Given the size of this tax subsidy and the fact that it could only be obtained by purchasing one's health insurance through one's employer, it is not surprising that it had a strong effect on the structural development of the health insurance industry. The subsidy gave incentives to employees and their unions to seek relatively more increases in health insurance benefits than wages since only the latter were taxed. Policies that covered primarily hospital stays in the 1940s gradually added surgical (major medical) benefits, out-patient physician services, and later coverage for such routine events as dental care and eyeglasses. In addition to the expansion of types of coverage, the degree of coverage also increased consisting in higher maximum benefits, the coverage of dependents, and lower levels of cost sharing (deductibles and co-payments). While such expansions obviously increased both the number of people covered and the extent of their coverage, they also had the usual moral hazard effects of insurance, the tendency of people with insurance to use more of the covered services since they were at least partially shielded from the effects of the cost of the coverage.[16] The result of this tax-induced increase in demand for both health insurance and medical care was an increase in both the quantity and cost of medical care beyond the levels that could have been expected in a less distorted market. Feldstein and Allison concluded their 1972 pioneering study of the effects of the tax treatment of health insurance by concluding that the subsidy, "causes a substantial revenue loss, distributes these tax reductions very regressively, encourages an excessive purchase of insurance, distorts the demand for health services, and thus inflates the prices of these services."[17]
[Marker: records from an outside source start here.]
Record on_time (n delay : Z) (s : timed) : Prop := {
  ot_client : t_client s = AwaitAcks n;
  ot_timely : ∃ base, base <= client_since s + delay ∧
    timely n base (t_wire s) (server_since s) (frame_due n s);
  ot_server : in_time (now s) (server_deadline s) = true;
  ot_wire : in_time (now s) (wire_deadline s) = true;
  ot_past : server_since s <= now s ∧ Forall (λ x, x.1 <= now s) (t_wire s);
}.

Context (Hreaction : 0 <= reaction) (Hwrite : 0 <= write) (Hinterval : 0 <= interval).

Lemma timely_head n base sent f wire since due :
  timely n base ((sent, f) :: wire) since due → base <= sent <= base + period.
Proof. by intros [? _]. Qed.

(** What the handler does next. *)
Lemma timely_server n base wire since due since' due' fs :
  timely n base wire since due →
  (∀ base, base <= since → (∃ d, due = Some d ∧ d <= base + period) →
     timely n base fs since' due') →
  timely n base (wire ++ fs) since' due'.
Proof.
  intros Ht Hnext. revert base Ht. induction wire as [|[sent f] wire IH]; intros base; simpl.
  - intros [Hb Hd]. by apply Hnext.
  - intros [Hs [->|[-> Ht]]]; (split; [done|]); [by left|right]. split; [done|]. by apply IH.
Qed.

Lemma server_on_time n s i c base d :
  0 < n → goes_well (s, ServerGoes i) → resume cfg (t_server s) i = Some c →
  in_time (now s) (server_deadline s) = true → server_since s <= now s →
  frame_due n s = Some d → base <= server_since s → d <= base + period →
  timely n base (pair (now s) <$> sent_by cfg (t_server s, i)) (now s)
    (frame_due n (Timed (now s) c (now s) (t_wire s) (t_client s) (client_since s))).
Proof.
  unfold goes_well, honest, frame_due, server_deadline, period. cbn [fst snd t_server server_since].
  destruct s as [nw [st k] since wire cl csince]. cbn [t_server server_since now c_state].
  intros Hn [Hh Hsent] Hr Hdl Hpast Hdue Hb Hd.
  destruct st as [| |batch rx|last rx|last rx|acked|]; try done; case_bool_decide as Hl; try done;
    subst; injection Hdue as <-; unfold in_time in *; rewrite ?Hkeepalive in *; simpl in Hdl; zbool.
  - assert (Hr' : c = Conn (AwaitAckSent n) k ∨ c = Conn (AwaitKeepalive n rx) k).
    { destruct i as [| |[v|]| |]; unfold resume in Hr; cbn in Hr, Hh; try done.
      - injection Hr as <-. rewrite Hh. by left.
      - injection Hr as <-. by left.
      - rewrite Hkeepalive in Hr. injection Hr as <-. by right. }
    assert (Hno : sent_by cfg (Conn (AwaitAck n rx) k, i) = []) by done.
    rewrite Hno. destruct Hr' as [-> | ->]; cbn; rewrite bool_decide_true by done;
      (split; [lia|]; eexists; split; [done|unfold period; lia]).
  - destruct i as [| | | |r]; try done. rewrite (Hsent r eq_refl) in *.
    injection Hr as <-. cbn. rewrite bool_decide_true by done. unfold period in *.
    split; [lia|]. right. split; [done|]. split; [lia|]. eexists. split; [done|lia].
  - destruct i as [| | | |r]; try done. rewrite (Hsent r eq_refl) in *.
    injection Hr as <-. cbn. unfold period in *. split; [lia|by left].
Qed.
(** A call that has just begun is in time. *)
Lemma server_deadline_new nw c wire cl cs :
  in_time nw (server_deadline (Timed nw c nw wire cl cs)) = true.
Proof.
  unfold server_deadline. cbn [t_server server_since].
  destruct (c_state c); rewrite ?Hkeepalive; simpl; try done; apply Z.leb_le; lia.
Qed.
(** Runs of at most one action of a kind. *)
Lemma run_deliver a cs :
  (length cs <= 1)%nat → (cs ≠ [] → settled a = delivered a) →
  cs `prefix_of` (numbered <$> drop (delivered a) (submitted a)) →
  Task.run account_step a (Deliver <$> cs) =
    Some (Account (submitted a) (delivered a + length cs) (settled a) (confirmed a)).
Proof.
  destruct cs as [|c [|]]; simpl; [..|lia]; intros _ Hs Hc.
  { rewrite Nat.add_0_r. by destruct a. }
  destruct Hc as [l Hc]. rewrite bool_decide_true; [simpl; by rewrite Nat.add_1_r|].
  split; [by apply Hs|]. apply (f_equal (λ l, l !! 0%nat)) in Hc.
  rewrite list_lookup_fmap, lookup_drop, Nat.add_0_r in Hc. exact Hc.
Qed.

Lemma run_settle a cs :
  (length cs <= 1)%nat → (settled a + length cs <= delivered a)%nat →
  cs `prefix_of` (numbered <$> drop (settled a) (submitted a)) →
  Task.run account_step a (Settle <$> cs) =
    Some (Account (submitted a) (delivered a) (settled a + length cs) (confirmed a)).
Proof.
  destruct cs as [|c [|]]; simpl; [..|lia]; intros _ Hs Hc.
  { rewrite Nat.add_0_r. by destruct a. }
  destruct Hc as [l Hc]. rewrite bool_decide_true; [simpl; by rewrite Nat.add_1_r|].
  split; [lia|]. apply (f_equal (λ l, l !! 0%nat)) in Hc.
  rewrite list_lookup_fmap, lookup_drop, Nat.add_0_r in Hc. exact Hc.
Qed.

(** A batch that goes from its submission to its confirmation does so in these four actions. *)
Definition full_turn (d : list bytes) : list action :=
  [Submit d; Deliver (numbered d); Settle (numbered d); Confirm (len d)].
Definition local_port_range_skips_busy_port : M SampleNet Error unit :=
  let target := localhost 7000 in
  busy ← pick_free_port_in 45300 45301;
  hold busy;;
  let other := if busy =? 45300 then 45301 else 45300 in
  '(stream, _, _) ← unwrap (connect (set_local_port_range 45300 45301 builder_default) target);
  assert_eq (peer_port stream) other.

Definition local_port_range_exhausted_errors : M SampleNet Error unit :=
  let target := localhost 7000 in
  port ← pick_free_port_in 45400 45400;
  hold port;;
  res ← result_of (connect (set_local_port_range port port builder_default) target);
  assert match res with inl NoLocalPortAvailable => true | _ => false end.

(** Whichever ports of the ranges are in use, as long as the tests find the free ports they
    need. *)
Example connect_tests_pass :
  forallb (λ busy, forallb (λ t, passes t (MkNet busy 0))
    [invalid_port_range_errors; local_port_range_uses_port_within_range;
     local_port_range_skips_busy_port; local_port_range_exhausted_errors])
    [[]; [45000]; [45000; 45001; 45100]; [45200; 7000]] = true.
Proof. vm_compute. reflexivity. Qed.
(* ===== verification/IntegrationTests.v ===== *)
(** * IntegrationTests: src/tests/ and src/benches/, run on the model

    The integration tests roundtrip.rs, compression.rs and tls.rs, translated onto the network of
    Network.v and evaluated.  A [system] is the server with its builder, the network, and the
    client tasks that the test has spawned; while the test waits, everything else goes on
    ([background], a scheduler that takes the first step that is possible), and a wait that
    nothing can end fails the test.  TLS is the handshake event and a stream of bytes.
    interop.rs, which drives a Go program, is in Interop.v.

    The benchmarks of frame.rs: the code that is timed, which must not panic. *)

From Stdlib Require Import Strings.String.
From stdpp Require Import gmap.
From S2P Require Import Prelude Errors Zlib Frame Codec Task Batch Connection Client Connect Server.
From S2P Require Import Network UnitTests.

(** ** The bench *)

(** A spawned task that calls [send] on batches, with the result that it asserts, if any. *)
Record task : Type := ClientTask {
  k_id : nat;
  k_sends : list (list bytes * option Z);
  k_waits : option (option Z);     (* a [send] is running, with its assertion *)
}.

(** The acceptor is that of the test, if it has one. *)

Record system : Type := System {
  y_builder : ServerBuilder unit;
  y_net : net;
  y_tasks : list task;
}.

(** The events are given by their JSON text. *)
Definition json_vec (ev : bytes) : string + bytes := inr ev.

Definition y_step (e : net_event (T := bytes)) (s : system) : option system :=
  n ← net_step json_vec (y_builder s) (y_net s) e;
  Some (System (y_builder s) n (y_tasks s)).

(** The steps a connection may take by itself. *)
Definition link_turns (id : nat) (s : system) : list (net_event (T := bytes)) :=
  match n_links (y_net s) !! id with
  | Some l =>
      let arrives (p : pipe) (e : nat → link_event) :=
        match under_way p with [] => [] | bs => [OnLink id (e (length bs))] end in
      arrives (l_up l) UpArrives ++ arrives (l_down l) DownArrives ++
      [Serve (Handshake id None); OnLink id ClientFeeds;
       OnLink id (ClientOther (Flushed (Ok tt))); OnLink id ServerNext;
       Serve (Handle id (InDispatched true));
       Serve (Handle id (InAck (match handlers (n_world (y_net s)) !! id with
                                | Some (Serving (Conn (AwaitAck _ rx) _)) =>
                                    acks (n_world (y_net s)) !! (id, rx)
                                | _ => None
                                end)));
       OnLink id ServerSends; OnLink id ClientNext]
  | None => []
  end.

Fixpoint first_step (es : list (net_event (T := bytes))) (s : system) : option system :=
  match es with
  | [] => None
  | e :: es' => match y_step e s with Some s' => Some s' | None => first_step es' s end
  end.

Definition step (e : net_event) : M system Error unit := λ s,
  match y_step e s with
  | Some s' => (Ok tt, s')
  | None => (Panic "the call cannot return that", s)
  end.

(** A spawned task goes on when its [send] has returned. *)
Definition task_turn (k : nat) (t : task) : M system Error bool :=
  s ← get;
  let put_task t' := put (System (y_builder s) (y_net s) (<[k := t']> (y_tasks s))) in
  match l_send <$> n_links (y_net s) !! k_id t, k_waits t, k_sends t with
  | Some (Returned r), Some check, _ =>
      n ← unwrap (lift r);
      match check with Some n' => assert_eq n n' | None => mret tt end;;
      put_task (ClientTask (k_id t) (k_sends t) None);;
      mret true
  | Some (Returned _), None, (evs, check) :: rest =>
      put_task (ClientTask (k_id t) rest (Some check));;
      step (OnLink (k_id t) (Send evs));;
      mret true
  | _, _, _ => mret false
  end.

Fixpoint tasks_turn (k : nat) (ts : list task) : M system Error bool :=
  match ts with
  | [] => mret false
  | t :: ts' => moved ← task_turn k t; if moved : bool then mret true else tasks_turn (S k) ts'
  end.

(** Everything but the test itself takes a step, if it can. *)
Definition background : M system Error bool :=
  s ← get;
  match first_step (mjoin ((λ t, link_turns (k_id t) s) <$> y_tasks s)) s with
  | Some s' => put s';; mret true
  | None => tasks_turn 0 (y_tasks s)
  end.

Fixpoint wait_for {A} (fuel : nat) (f : system → option A) : M system Error A :=
  s ← get;
  match f s, fuel with
  | Some a, _ => mret a
  | None, O => panic "the test takes too long"
  | None, S fuel' =>
      moved ← background;
      if moved : bool then wait_for fuel' f else panic "the test hangs"
  end.

(** *** What the tests call *)

(** [Client::builder()...connect(addr).await.unwrap()], and a task that uses the client. *)
Definition spawn_client (b : ClientBuilder (W := SampleNet)) (sends : list (list bytes * option Z)) :
    M system Error unit :=
  '(_, _, client) ← lift (connect b (localhost 5044) (MkNet [] 0)).1;
  s ← get;
  let id := next_id (n_world (y_net s)) in
  step (Connect client);;
  s ← get;
  put (System (y_builder s) (y_net s) (y_tasks s ++ [ClientTask id sends None])).

(** [server.recv().await.unwrap()]: the batch, and where the test holds it. *)
Definition recv_batch : M system Error (nat * Batch) :=
  p ← wait_for 2000 (λ s, head (queue (n_world (y_net s))));
  s ← get;
  step (Serve Recv);;
  mret (length (held (n_world (y_net s))), p.2).

Definition ack_batch (k : nat) : M system Error unit := step (Serve (Dispose k ByAck)).

(** [client_task.await.unwrap()] *)
Definition join_all : M system Error unit :=
  wait_for 2000 (λ s,
    if forallb (λ t, match k_sends t, k_waits t with [], None => true | _, _ => false end)
         (y_tasks s)
    then Some tt else None).

(** [while total < n]: receive and acknowledge. *)
Fixpoint drain_server (fuel : nat) (n total : Z) : M system Error Z :=
  if total <? n then
    match fuel with
    | O => panic "the test takes too long"
    | S fuel' =>
        '(k, batch) ← recv_batch;
        ack_batch k;;
        drain_server fuel' n (total + batch_len batch)
    end
  else mret total.

Definition bound (b : ServerBuilder unit) : system := System b net_start [].

(** ** tests/roundtrip.rs *)

Definition end_to_end_uncompressed_round_trip : M system Error unit :=
  spawn_client
    (set_ack_timeout (from_secs 5) (set_compression_level 0 client_builder))
    ((λ i, ([obj "i" (lit (pretty (Z.of_nat i)))], Some 1)) <$> seq 0 10);;
  total ← drain_server 20 10 0;
  join_all;;
  assert_eq total 10.

Definition server_handles_multiple_concurrent_clients : M system Error unit :=
  for_each (seq 0 5) (λ cid,
    spawn_client (set_compression_level 0 client_builder)
      ((λ i, ([lit "{" ++ quoted "cid" ++ lit ":" ++ lit (pretty (Z.of_nat cid)) ++ lit "," ++
                quoted "i" ++ lit ":" ++ lit (pretty (Z.of_nat i)) ++ lit "}"], None)) <$> seq 0 3));;
  _ ← drain_server 20 15 0;
  join_all.

(** ** tests/compression.rs *)

Definition big : list bytes :=
  (λ i, lit "{" ++ quoted "i" ++ lit ":" ++ lit (pretty (Z.of_nat i)) ++ lit "," ++
     quoted "filler" ++ lit ":" ++ quoted "xxxxxxxxxxxxxxxx" ++ lit "}") <$> seq 0 50.

Definition compressed_batch_round_trip : M system Error unit :=
  spawn_client (set_ack_timeout (from_secs 5) (set_compression_level 6 client_builder))
    [(big, Some 50)];;
  '(k, batch) ← recv_batch;
  assert_eq (batch_len batch) 50;;
  assert_eq (batch_events batch !! 0%nat) (big !! 0%nat);;
  assert_eq (batch_events batch !! 49%nat) (big !! 49%nat);;
  ack_batch k;;
  join_all.

(** ** tests/tls.rs *)

Definition tls_round_trip : M system Error unit :=
  spawn_client
    (set_tls tt "localhost" (set_compression_level 0 (set_ack_timeout (from_secs 5) client_builder)))
    [([obj "hello" (quoted "tls")], Some 1)];;
  '(k, batch) ← recv_batch;
  assert_eq (batch_events batch !! 0%nat) (Some (obj "hello" (quoted "tls")));;
  ack_batch k;;
  join_all.

Example integration_tests_pass :
  forallb (λ x : M system Error unit * ServerBuilder unit, passes x.1 (bound x.2))
    [(end_to_end_uncompressed_round_trip, no_keepalive server_builder);
     (server_handles_multiple_concurrent_clients, server_default);
     (compressed_batch_round_trip, server_default);
     (tls_round_trip, set_acceptor tt server_builder)] = true.
Proof. vm_compute. reflexivity. Qed.

(** ** benches/frame.rs *)

Section benches.
Context {zlib : Zlib}.

Definition make_json_payload (size : Z) : bytes :=
  let filler := replicate (Z.to_nat (Z.max 0 (size - 20))) "x"%byte in
  lit "{" ++ quoted "k" ++ lit ":" ++ [x22] ++ filler ++ [x22] ++ lit "}".

Fixpoint encode_all (i : Z) (n : nat) (payload : bytes) : M bytes Error unit :=
  match n with
  | O => mret tt
  | S n' => encode (Json (wrap32 (wrap32 i + 1)) payload);; encode_all (i + 1) n' payload
  end.

Definition build_inner_payload (events : nat) (event_size : Z) : bytes :=
  (encode_all 0 events (make_json_payload event_size) []).2.

(** [Frame::decode(&mut buf).unwrap().unwrap()] *)
Definition decoded : M bytes Error Frame := unwrap decode ≫= unwrap_option.

(** The closures that are timed, on an input. *)
Definition bench_encode_json (p : bytes) : outcome Error unit * bytes := encode (Json 1 p) [].

Definition bench_decode_json (e : bytes) : outcome Error Frame := (decoded e).1.

Definition bench_compressed_round_trip (i : bytes) : outcome Error Frame :=
  match encode (Compressed i) [] with
  | (Ok _, enc) => (decoded enc).1
  | (Err e, _) => Err e
  | (Panic p, _) => Panic p
  end.

Context `{!ZlibOk zlib}.

(** Decoding the encoding of one frame. *)
Lemma decoded_wire f :
  frame_ok DEFAULT_MAX_FRAME_SIZE f → (decoded (wire f)).1 = Ok f.
Proof.
  intros Hf. unfold decoded, decode. rewrite (bind_ok _ _ _ (Some f) []); [done|].
  unfold unwrap. rewrite <- (app_nil_r (wire f)).
  by rewrite (decode_complete _ _ (Ok (Some f)) []) by (by apply decodes_wire).
Qed.

Lemma make_json_payload_len size : len (make_json_payload size) = 8 + Z.max 0 (size - 20).
Proof.
  unfold make_json_payload. rewrite !len_app.
  replace (len (replicate _ _)) with (Z.max 0 (size - 20))
    by (unfold len; rewrite length_replicate; lia).
  change (len (lit "{")) with 1. change (len (quoted "k")) with 3. change (len (lit ":")) with 1.
  change (len [x22]) with 1. change (len (lit "}")) with 1. lia.
Qed.

(** The timed code of the first two benchmarks does not panic, for any size of a payload up to the
    limit of a frame. *)
Theorem bench_json size :
  size <= DEFAULT_MAX_FRAME_SIZE →
  let payload := make_json_payload size in
  ∃ encoded, bench_encode_json payload = (Ok tt, encoded) ∧
    bench_decode_json encoded = Ok (Json 1 payload).
Proof.
  intros Hsize payload. exists (wire (Json 1 payload)). split.
  - unfold bench_encode_json. by rewrite encode_wire.
  - apply decoded_wire. simpl. unfold payload. rewrite make_json_payload_len.
    unfold u32, DEFAULT_MAX_FRAME_SIZE in *. lia.
Qed.

(** Nor does that of the third, if the payload and its compression fit. *)
Theorem bench_compressed inner :
  frame_ok DEFAULT_MAX_FRAME_SIZE (Compressed inner) →
  bench_compressed_round_trip inner = Ok (Compressed inner).
Proof.
  intros Hf. unfold bench_compressed_round_trip. rewrite encode_wire.
  - by apply decoded_wire.
  - by destruct Hf.
Qed.

(** The payload of that benchmark is what a client would compress. *)
Lemma build_inner_payload_ok events size :
  Z.of_nat events < 2 ^ 32 - 1 →
  build_inner_payload events size =
    wires (json_of <$> number 1 (replicate events (make_json_payload size))).
Proof.
  intros Hev. unfold build_inner_payload. set (p := make_json_payload size). clearbody p.
  assert (Hclient : ∀ n i dst,
    encode_all i n p dst = encode_events (λ _, inr p) i (replicate n tt) dst).
  { induction n as [|n IH]; intros i dst; [done|]. cbn [encode_all encode_events replicate].
    erewrite !bind_ok by (by apply encode_wire). apply IH. }
  rewrite Hclient, (encode_events_ok _ 0 _ (replicate events p)); [done| |done|].
  - unfold serialized. clear. induction events as [|n IH]; simpl; [constructor|by constructor].
  - unfold len. rewrite length_replicate. lia.
Qed.
End benches.

(** With the toy container, whose frames are as large as their content. *)
Example bench_compressed_runs :
  forallb (λ n, bool_decide (bench_compressed_round_trip (build_inner_payload n 256) =
    Ok (Compressed (build_inner_payload n 256)))) [10%nat; 100%nat] = true.
Proof. vm_compute. reflexivity. Qed.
If the tax treatment of health insurance helps explain how we developed our present system of health insurance with its built in incentives for inefficiency, what role, if any, can tax policy play in solving the policy problems we now face? The next section turns to this perplexing issue.
Living with an Inefficient Health Care Market: Prospects of Efficient Reform
Since economists have been responsible for identifying of the distorting effects of tax policy, one would expect that they have also been the ones proposing changes in the tax treatment of health insurance. That has indeed been the case, starting with Martin Feldstein in the early 1970s and proceeding to the present.[18] Except for a brief period when a tax cap proposal was included in President Reagan's 1984 budget submission to the congress, a serious proposal to substantially reduce the tax subsidy to health insurance has not been proposed by any member of congress.[19] The politics of such a proposal are not hard to understand given that a relatively large subsidy that has gradually grown in size and importance over the last 57 years has created strong political support for the status quo.[20] The situation was best captured by Clark Havighurst when he wrote,
[A] tax subsidy is insidious precisely because, in addition to being an off-budget public expenditure, it can misallocate huge amounts of society's resources, yet be entirely painless at the level of individual producers and consumers. Since the affected interests simply adjust their behavior to the incentives created, they have no occasion to complain or to call for political attention.[21]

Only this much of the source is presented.